Main outcome and measures: The primary outcome was sustained disease control without disease worsening, defined by disease-specific composite scores or consensus about disease worsening between patient and physician leading to a major change in treatment (switching to another biologic drug, adding an immunosuppressive drug including glucocorticoids, or increasing the infliximab dose), during the 52-week study period.

Results: Among 458 randomized patients (mean age, 44.8 [SD, 14.3] years; 216 women [49.8%]), 454 received their randomly allocated intervention and were included in the full analysis set. The primary outcome of sustained disease control without disease worsening was observed in 167 patients (73.6%) in the TDM group and 127 patients (55.9%) in the standard therapy group. The estimated adjusted difference was 17.6% (95% CI, 9.0%-26.2%; P < .001) favoring TDM. Adverse events were reported in 137 patients (60%) and 142 patients (63%) in the TDM and standard therapy groups, respectively.

Conclusions and relevance: Among patients with immune-mediated inflammatory diseases undergoing maintenance therapy with infliximab, proactive TDM was more effective than treatment without TDM in sustaining disease control without disease worsening.

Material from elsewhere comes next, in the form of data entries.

(* ===== verification/_CoqProject ===== *)
-Q . S2P
Prelude.v
Types.v
Text.v
Blockset.v
Inode.v
InodeMap.v
Xattr.v
Directory.v
Segment.v
Cas.v
CasRefine.v
Dedup.v
Compression.v
Wal.v
SegmentDir.v
Gc.v
Background.v
Backend.v
StoreIo.v
Store.v
StoreSpec.v
StoreRefine.v
MetadataStoreTrait.v
StoreCommit.v
Filesystem.v
WritePath.v
Namespace.v
NamespaceRefine.v
Snapshots.v
Handlers.v
Callbacks.v
ReplyTypes.v
Frames.v
Mount.v
Unmount.v
Calendar.v
Float.v
Commands.v
Reports.v
MountRefine.v
CommandsRefine.v
Session.v
Serving.v
FsSpec.v
FsSim.v
NamesSim.v
ContentSim.v
ServeRefine.v
TreeInvariant.v
TreeRequests.v
SessionRefine.v
Lifetime.v
Seed.v
CommandLine.v
SeedRefine.v
CasTheorems.v
Examples.v
MountExamples.v
SpecExamples.v
LogTheorems.v
StoreTheorems.v
FsTheorems.v
MountTheorems.v
CommandTheorems.v
SessionTheorems.v
LifeTheorems.v
HostTheorems.v
ReportTheorems.v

Further research is needed to compare proactive TDM with reactive TDM, to assess the effects on long-term disease complications, and to evaluate the cost-effectiveness of this approach.

Trial registration: ClinicalTrials.gov Identifier: NCT03074656.

Figure 1.. Participant Flow in the NOR-DRUM B Trial

^aChronic immune-mediated inflammatory disease included spondyloarthritis, ulcerative colitis, rheumatoid arthritis, Crohn disease, psoriatic arthritis, and psoriasis. ^bRandomization was stratified by diagnosis and prior therapeutic drug monitoring. ^cPatient had discontinued infliximab prior to randomization. ^dMajor protocol violations were prespecified in the statistical analysis plan as follows: deviations from inclusion and/or exclusion criteria, delay in scheduled infusion with an interval between infusions longer than 12 weeks, or investigator nonadherence to study algorithm, defined as discrepancies between recommended and actual dose or interval at more than 1 visit. ^eOne patient had both a withdrawal from study prior to week 52 and a prolonged infusion interval. ^fPatients for various reasons were not able to adhere to the study routine (eg, did not arrive for scheduled infusions). ^gPatients included in the sensitivity analysis had high adherence to the protocol (ie, those who did not withdraw from the study prior to week 52 and had no major protocol violations).

Figure 2.. Sustained Disease Control With No Disease Worsening (Primary Outcome)

Adjusted difference in the rate of sustained disease control without disease worsening during 52 weeks of follow-up overall (the primary outcome) and by disease subgroup. Size of data markers is proportional to the number of patients in the group. Disease worsening was defined by disease-specific composite scores or a consensus about disease worsening between patient and physician leading to a major change in treatment. Disease worsening according to disease-specific composite measures was defined as follows: for rheumatoid arthritis and psoriatic arthritis, an increase from baseline of 1.2 points or more with a minimum score of 3.2 in the Disease Activity Score in 28 Joints; for spondyloarthritis, an increase from baseline of 1.1 points or more with a minimum score of 2.1 in the Ankylosing Spondylitis Disease Activity Score; for ulcerative colitis, an increase from baseline of more than 3 points with a score of 5 or greater in the Partial Mayo Score; for Crohn disease, an increase from baseline of 4 points or more and a score of 7 or greater in the Harvey-Bradshaw Index; and for psoriasis, an increase from baseline of 3 points or more and a score of 5 or greater in the Psoriasis Area and Severity Index. See Table 1 footnotes for detailed descriptions of the scales and eTable 1 in Supplement 2 for more information.

Figure 3.. Time to Disease Worsening

Disease worsening was defined by disease-specific composite scores or a consensus about disease worsening between patient and physician leading to a major change in treatment as defined in the legend of Figure 2. Events that occurred after day 365 (but within the 4-week window of the week 52 visit) were set as having occurred at day 365.